Dengan menggunakan nilai referensi dan hasil arkeologi, para arkeolog menjalankan model untuk menetapkan sampel kemiri mereka ke dalam salah satu dari tiga kategori: tertutup, terbuka, dan semi terbuka. Karena isotop karbon dari satu buah hazelnut secara alami akan sedikit berbeda dari hazelnut lain yang tumbuh di lingkungan serupa, para ilmuwan menggunakan beberapa sampel dari setiap lokasi dan menilai proporsi hazelnut yang tumbuh di lingkungan tertutup atau terbuka.
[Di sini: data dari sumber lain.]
(** X7: [spherical_harmonics_xyz] never lets the missing extension show:
    without the accelerator, on a CPU tensor, with gradients tracked, or
    above degree ten, it is the CPU path; and on every path it returns a
    vector of width [sum (2 l + 1)], or raises [ValueError] on the empty
    degree set. *)
Theorem spherical_harmonics_xyz_dispatch (cuda_rsh : Accelerator)
        (device : Device) (requires_grad : bool) (ls : list nat)
        (xyz : Vec3) :
  (cuda_rsh = None \/ device = cpu \/ requires_grad = true
   \/ (exists lmax, py_max ls = Ok lmax /\ 10 < lmax) ->
   spherical_harmonics_xyz cuda_rsh device requires_grad ls xyz
   = spherical_harmonics_xyz_cpu ls xyz)
  /\ match spherical_harmonics_xyz cuda_rsh device requires_grad ls xyz with
     | Ok out => length out = flat_width ls
     | Raise e => ls = [] /\ e = ValueError
     end.
Proof.
  pose proof (spherical_harmonics_xyz_cpu_outcome ls xyz) as Hcpu.
  pose proof (spherical_harmonics_xyz_cuda_outcome cuda_rsh ls xyz) as Hcuda.
  unfold spherical_harmonics_xyz.
  destruct (is_cuda device && negb requires_grad) eqn:Econd.
  2: { split; [reflexivity | exact Hcpu]. }
  apply andb_true_iff in Econd. destruct Econd as [Hdev Hgrad].
  destruct ls as [| l0 ls0] eqn:E.
  { cbn [py_max bind]. split; [| split; reflexivity].
    intros _. rewrite spherical_harmonics_xyz_cpu_nil. reflexivity. }
  rewrite <- E in *.
  destruct (py_max_Ok ls ltac:(subst; discriminate)) as [lmax Hmax].
  rewrite Hmax. cbn [bind].
  destruct (Nat.leb_spec lmax 10) as [Hle | Hgt].
  2: { split; [reflexivity | exact Hcpu]. }
  split.
  - intros [-> | [-> | [-> | (lmax' & Hmax' & Hgt)]]].
    + reflexivity.
    + discriminate.
    + discriminate.
    + try rewrite Hmax in Hmax'. inversion Hmax'. lia.
  - destruct (spherical_harmonics_xyz_cuda cuda_rsh ls xyz) as [out | e].
    + exact Hcuda.
    + destruct Hcuda as [[_ ->] | [Hnil _]]; [exact Hcpu |].
      subst ls. discriminate.
Qed.

(** X8: [spherical_harmonics_alpha_beta] makes the same choice: without the
    accelerator, with an angle on the CPU or tracking gradients, or above
    degree ten, it is the kernel on [(alpha, cos beta, |sin beta|)]; and on
    every path it returns a vector of width [sum (2 l + 1)], or raises
    [ValueError] on the empty degree set. *)
Theorem spherical_harmonics_alpha_beta_dispatch (cuda_rsh : Accelerator)
        (alpha_device beta_device : Device)
        (alpha_requires_grad beta_requires_grad : bool)
        (ls : list nat) (alpha beta : fval) :
  (cuda_rsh = None \/ alpha_device = cpu \/ beta_device = cpu
   \/ alpha_requires_grad = true \/ beta_requires_grad = true
   \/ (exists lmax, py_max ls = Ok lmax /\ 10 < lmax) ->
   spherical_harmonics_alpha_beta cuda_rsh alpha_device beta_device
     alpha_requires_grad beta_requires_grad ls alpha beta
   = spherical_harmonics_alpha_z_y_jit ls alpha (fcos beta)
       (fabs (fsin beta)))
  /\ match spherical_harmonics_alpha_beta cuda_rsh alpha_device beta_device
             alpha_requires_grad beta_requires_grad ls alpha beta with
     | Ok out => length out = flat_width ls
     | Raise e => ls = [] /\ e = ValueError
     end.
Proof.
  pose proof (spherical_harmonics_alpha_z_y_jit_outcome
                ls alpha (fcos beta) (fabs (fsin beta))) as Hcpu.
  set (xyz := (fmul (fsin beta) (fcos alpha),
               fmul (fsin beta) (fsin alpha), fcos beta)).
  pose proof (spherical_harmonics_xyz_cuda_outcome cuda_rsh ls xyz) as Hcuda.
  unfold spherical_harmonics_alpha_beta. fold xyz.
  destruct (is_cuda alpha_device && is_cuda beta_device
            && negb alpha_requires_grad && negb beta_requires_grad)
    eqn:Econd.
  2: { split; [reflexivity | exact Hcpu]. }
  rewrite !andb_true_iff in Econd.
  destruct Econd as [[[Hda Hdb] Hga] Hgb].
  destruct ls as [| l0 ls0] eqn:E.
  { cbn [py_max bind]. split; [| split; reflexivity].
    intros _. rewrite spherical_harmonics_alpha_z_y_jit_nil. reflexivity. }
  rewrite <- E in *.
  destruct (py_max_Ok ls ltac:(subst; discriminate)) as [lmax Hmax].
  rewrite Hmax. cbn [bind].
  destruct (Nat.leb_spec lmax 10) as [Hle | Hgt].
  2: { split; [reflexivity | exact Hcpu]. }
  split.
  - intros [-> | [-> | [-> | [-> | [-> | (lmax' & Hmax' & Hgt)]]]]];
      try discriminate; [reflexivity |].
    try rewrite Hmax in Hmax'. inversion Hmax'. lia.
  - destruct (spherical_harmonics_xyz_cuda cuda_rsh ls xyz) as [out | e].
    + exact Hcuda.
    + destruct Hcuda as [[_ ->] | [Hnil _]]; [exact Hcpu |].
      subst ls. discriminate.
Qed.

(* ------------------------------------------------------------------ *)
(** ** Invariants of the kernel cache *)

Module KernelCacheInvariants.
Import KernelCache.

Lemma key_eqb_refl (k : list nat) : key_eqb k k = true.
Proof.
  unfold key_eqb. destruct (list_eq_dec Nat.eq_dec k k); congruence.
Qed.

Lemma find_In (c : t) (k : list nat) (f : Jit.Kernel) :
  find c k = Some f -> In k (map fst c).
Proof.
  induction c as [| [k' v] c IH]; intros H; [discriminate |].
  simpl in H. destruct (key_eqb k k') eqn:E.
  - left. symmetry. apply KernelCacheFacts.key_eqb_eq. exact E.
  - right. apply IH. exact H.
Qed.

Lemma remove_not_In (c : t) (k : list nat) : ~ In k (map fst (remove c k)).
Proof.
  unfold remove. intros H. apply in_map_iff in H.
  destruct H as ([k' v] & Hk & Hin). simpl in Hk. subst k'.
  apply filter_In in Hin. destruct Hin as [_ Hn]. simpl in Hn.
  rewrite key_eqb_refl in Hn. discriminate.
Qed.

Lemma NoDup_keys_filter (f : list nat * Jit.Kernel -> bool) (c : t) :
  NoDup (map fst c) -> NoDup (map fst (filter f c)).
Proof.
  induction c as [| e c IH]; intros H; [constructor |].
  inversion H as [| ? ? Hnot Hrest]; subst. simpl.
  destruct (f e); [| apply IH; exact Hrest].
  simpl. constructor; [| apply IH; exact Hrest].
  intros Hin. apply Hnot. apply in_map_iff in Hin.
  destruct Hin as (e' & He & Hin). apply filter_In in Hin.
  apply in_map_iff. exists e'. tauto.
Qed.

Lemma NoDup_keys_firstn (n : nat) (c : t) :
  NoDup (map fst c) -> NoDup (map fst (firstn n c)).
Proof.
  revert n. induction c as [| e c IH]; intros [| n] H; simpl;
    try constructor.
  - inversion H; subst. intros Hin. apply H2.
    apply in_map_iff in Hin. destruct Hin as (e' & He & Hin).
    apply in_map_iff. exists e'. split; [exact He |].
    rewrite <- (firstn_skipn n c). apply in_or_app. left. exact Hin.
  - inversion H; subst. apply IH. assumption.
Qed.

Lemma find_None_not_In (c : t) (k : list nat) :
  find c k = None -> ~ In k (map fst c).
Proof.
  induction c as [| [k' v] c IH]; intros H; [intros []|].
  simpl in H. destruct (key_eqb k k') eqn:E; [discriminate |].
  intros [Hk | Hin]; [| apply IH; assumption].
  simpl in Hk. subst k'. rewrite key_eqb_refl in E. discriminate.
Qed.

Lemma length_remove_found (c : t) (k : list nat) (f : Jit.Kernel) :
  find c k = Some f -> S (length (remove c k)) <= length c.
Proof.
  induction c as [| [k' v] c IH]; intros H; [discriminate |].
  simpl in H. unfold remove. cbn [filter fst].
  destruct (key_eqb k k') eqn:E; cbn [negb].
  - pose proof (filter_length_le
                  (fun e : list nat * Jit.Kernel => negb (key_eqb k (fst e)))
                  c).
    simpl. lia.
  - simpl. apply IH in H. unfold remove in H. lia.
Qed.

Lemma call_keeps_bound (c : t) (ls : list nat) :
  length c <= maxsize -> length (snd (call c ls)) <= maxsize.
Proof.
  intros H. unfold call. destruct (find c ls) as [f |] eqn:E.
  - cbn [snd length]. pose proof (length_remove_found c ls f E). lia.
  - destruct (_spherical_harmonics_alpha_z_y_jit ls); cbn [snd];
      [| exact H].
    rewrite length_firstn. lia.
Qed.

Lemma call_keeps_NoDup (c : t) (ls : list nat) :
  NoDup (map fst c) -> NoDup (map fst (snd (call c ls))).
Proof.
  intros H. unfold call. destruct (find c ls) as [f |] eqn:E.
  - cbn [snd map fst]. constructor; [apply remove_not_In |].
    apply NoDup_keys_filter. exact H.
  - destruct (_spherical_harmonics_alpha_z_y_jit ls); cbn [snd];
      [| exact H].
    apply NoDup_keys_firstn. cbn [map fst].
    constructor; [apply find_None_not_In; exact E | exact H].
Qed.

Lemma reachable_bound (c : t) : reachable c -> length c <= maxsize.
Proof.
  induction 1 as [| c ls _ IH];
    [unfold maxsize; simpl; lia | apply call_keeps_bound; exact IH].
Qed.

Lemma reachable_NoDup (c : t) : reachable c -> NoDup (map fst c).
Proof.
  induction 1 as [| c ls _ IH];
    [constructor | apply call_keeps_NoDup; exact IH].
Qed.

Lemma call_then_find (c : t) (ls : list nat) :
  match fst (call c ls) with
  | Ok f => find (snd (call c ls)) ls = Some f
  | Raise _ => snd (call c ls) = c
  end.
Proof.
  unfold call. destruct (find c ls) as [f |] eqn:E.
  - cbn [fst snd find]. rewrite key_eqb_refl. reflexivity.
  - destruct (_spherical_harmonics_alpha_z_y_jit ls); cbn [fst snd];
      [| reflexivity].
    unfold maxsize. cbn [firstn find]. rewrite key_eqb_refl. reflexivity.
Qed.

End KernelCacheInvariants.

(** X9: in every state the kernel cache can reach, it holds at most 128
    entries, no two of them for the same degree tuple, and each entry is
    the kernel its tuple compiles to; a call that returns a kernel leaves
    it stored under its tuple, and a call that raises leaves the cache as
    it was. *)
Theorem kernel_cache_invariants (c : KernelCache.t) :
  KernelCache.reachable c ->
  length c <= 128
  /\ NoDup (map fst c)
  /\ (forall (ls : list nat) (f : Jit.Kernel),
         KernelCache.find c ls = Some f ->
         _spherical_harmonics_alpha_z_y_jit ls = Ok f)
  /\ forall ls : list nat,
      match fst (KernelCache.call c ls) with
      | Ok f => KernelCache.find (snd (KernelCache.call c ls)) ls = Some f
      | Raise _ => snd (KernelCache.call c ls) = c
      end.
Proof.
  intros Hc.
  split; [apply (KernelCacheInvariants.reachable_bound c Hc) |].
  split; [apply KernelCacheInvariants.reachable_NoDup; exact Hc |].
  split.
  - intros ls f Hf. apply (KernelCacheFacts.find_sound c ls f); [| exact Hf].
    apply KernelCacheFacts.reachable_sound. exact Hc.
  - intros ls. apply KernelCacheInvariants.call_then_find.
Qed.

Lemma kernel_cache_invariants_witness :
  KernelCache.reachable (snd (KernelCache.call [] [0; 1]))
  /\ length (snd (KernelCache.call [] [0; 1])) <= 128
  /\ NoDup (map fst (snd (KernelCache.call [] [0; 1])))
  /\ (forall (ls : list nat) (f : Jit.Kernel),
         KernelCache.find (snd (KernelCache.call [] [0; 1])) ls = Some f ->
         _spherical_harmonics_alpha_z_y_jit ls = Ok f)
  /\ forall ls : list nat,
      match fst (KernelCache.call (snd (KernelCache.call [] [0; 1])) ls) with
      | Ok f =>
          KernelCache.find
            (snd (KernelCache.call (snd (KernelCache.call [] [0; 1])) ls)) ls
          = Some f
      | Raise _ =>
          snd (KernelCache.call (snd (KernelCache.call [] [0; 1])) ls)
          = snd (KernelCache.call [] [0; 1])
      end.
Proof.
  assert (H : KernelCache.reachable (snd (KernelCache.call [] [0; 1])))
    by (apply KernelCache.reach_call, KernelCache.reach_empty).
  split; [exact H | apply (kernel_cache_invariants _ H)].
Defined.

(* ------------------------------------------------------------------ *)
(** ** The angles of a direction *)









(* ------------------------------------------------------------------ *)
(** ** The azimuthal factor at real angles *)

Lemma spherical_harmonics_alpha_Fin (l : nat) (a : R) :
  spherical_harmonics_alpha l (Fin a) = map Fin (alpha_row l a).
Proof.
  unfold spherical_harmonics_alpha, alpha_row.
  rewrite !map_app, !map_map. reflexivity.
Qed.

Lemma rsum_app (xs ys : list R) : rsum (xs ++ ys) = (rsum xs + rsum ys)%R.
Proof.
  induction xs as [| x xs IH]; [simpl; ring |].
  cbn [app rsum fold_right]. fold (rsum (xs ++ ys)). fold (rsum xs).
  rewrite IH. ring.
Qed.

Lemma rsum_rev (xs : list R) : rsum (rev xs) = rsum xs.
Proof.
  induction xs as [| x xs IH]; [reflexivity |].
  cbn [rev]. rewrite rsum_app, IH. cbn [rsum fold_right]. fold (rsum xs).
  ring.
Qed.

Lemma rsum_map_plus {A} (f g : A -> R) (xs : list A) :
  (rsum (map f xs) + rsum (map g xs))%R
  = rsum (map (fun x => (f x + g x)%R) xs).
Proof.
  induction xs as [| x xs IH]; [simpl; ring |].
  cbn [map rsum fold_right].
  fold (rsum (map f xs)). fold (rsum (map g xs)).
  fold (rsum (map (fun x0 => (f x0 + g x0)%R) xs)).
  rewrite <- IH. ring.
Qed.

Lemma rsum_map_const {A} (c : R) (f : A -> R) (xs : list A) :
  (forall x, f x = c) -> rsum (map f xs) = (c * INR (length xs))%R.
Proof.
  intros H. induction xs as [| x xs IH]; [simpl; ring |].
  cbn [map rsum fold_right length]. fold (rsum (map f xs)).
  rewrite IH, H, S_INR. ring.
Qed.

Lemma sqrt2_sqr : (sqrt 2 * sqrt 2 = 2)%R.
Proof. apply sqrt_sqrt. lra. Qed.

(** X11: at every real angle the alpha row consists of real numbers whose
    squares add up to [2 l + 1]. *)
Theorem spherical_harmonics_alpha_norm (l : nat) (a : R) :
  exists row : list R,
    spherical_harmonics_alpha l (Fin a) = map Fin row
    /\ rsum (map (fun r => (r ^ 2)%R) row) = (2 * INR l + 1)%R.
Proof.
  exists (alpha_row l a). split; [apply spherical_harmonics_alpha_Fin |].
  unfold alpha_row, arange_down, arange_up.
  rewrite !map_app, !rsum_app, !map_map, map_rev, rsum_rev.
  cbn [map rsum fold_right].
  set (S2 := rsum (map (fun x => ((sqrt 2 * sin (INR x * a)) ^ 2)%R)
                       (seq 1 l))).
  set (C2 := rsum (map (fun x => ((sqrt 2 * cos (INR x * a)) ^ 2)%R)
                       (seq 1 l))).
  assert (E : (S2 + C2 = 2 * INR l)%R).
  { unfold S2, C2. rewrite rsum_map_plus.
    rewrite (rsum_map_const 2%R), length_seq; [reflexivity |].
    intros k. pose proof (sin2_cos2 (INR k * a)) as H. unfold Rsqr in H.
    pose proof sqrt2_sqr as H2.
    replace ((sqrt 2 * sin (INR k * a)) ^ 2
             + (sqrt 2 * cos (INR k * a)) ^ 2)%R
      with ((sqrt 2 * sqrt 2)
            * (sin (INR k * a) * sin (INR k * a)
               + cos (INR k * a) * cos (INR k * a)))%R by ring.
    rewrite H, H2. ring. }
  lra.
Qed.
Perubahan yang semakin besar
Para ilmuwan menemukan bahwa kacang-kacangan dari zaman Mesolitikum dikumpulkan dari lingkungan yang lebih tertutup, sedangkan kacang-kacangan dari periode yang lebih baru dikumpulkan di lingkungan yang lebih terbuka. Pada Zaman Besi, sebagian besar orang yang mengumpulkan sampel hazelnut untuk penelitian ini mengumpulkan kacang dari area terbuka, bukan dari hutan. Habitat mikro mereka telah berubah total. Hal ini konsisten dengan rekonstruksi lingkungan dari analisis serbuk sari, namun analisis isotop dapat digunakan untuk memvisualisasikan lingkungan lokal di mana catatan serbuk sari sangat langka.
“Studi kami telah membuka potensi baru untuk menghubungkan secara langsung perubahan lingkungan dengan aktivitas mencari makan masyarakat dan merekonstruksi habitat mikro yang mereka eksploitasi,” kata Styring. “Kami ingin melakukan penanggalan radiokarbon secara langsung dan mengukur isotop karbon kulit kemiri dari berbagai situs dan lingkungan arkeologi. Hal ini akan memberikan wawasan yang jauh lebih rinci mengenai hutan dan bentang alam di masa lalu, yang akan membantu para arkeolog untuk lebih memahami dampak manusia terhadap lingkungan mereka, dan mungkin membantu kita untuk berpikir secara berbeda mengenai pemanfaatan dan perubahan hutan saat ini.”
Referensi: “Nilai isotop karbon cangkang kemiri: proksi baru untuk kepadatan kanopi” oleh Amy K. Styring, Elin Jirdén, Per Lagerås, Mikael Larsson, Arne Sjöström dan Karl Ljung, 9 Januari 2024, Perbatasan dalam Arkeologi Lingkungan.
DOI: 10.3389/ketakutan.2024.1351411
Studi ini didanai oleh Ebbe Kocks Stiftelse.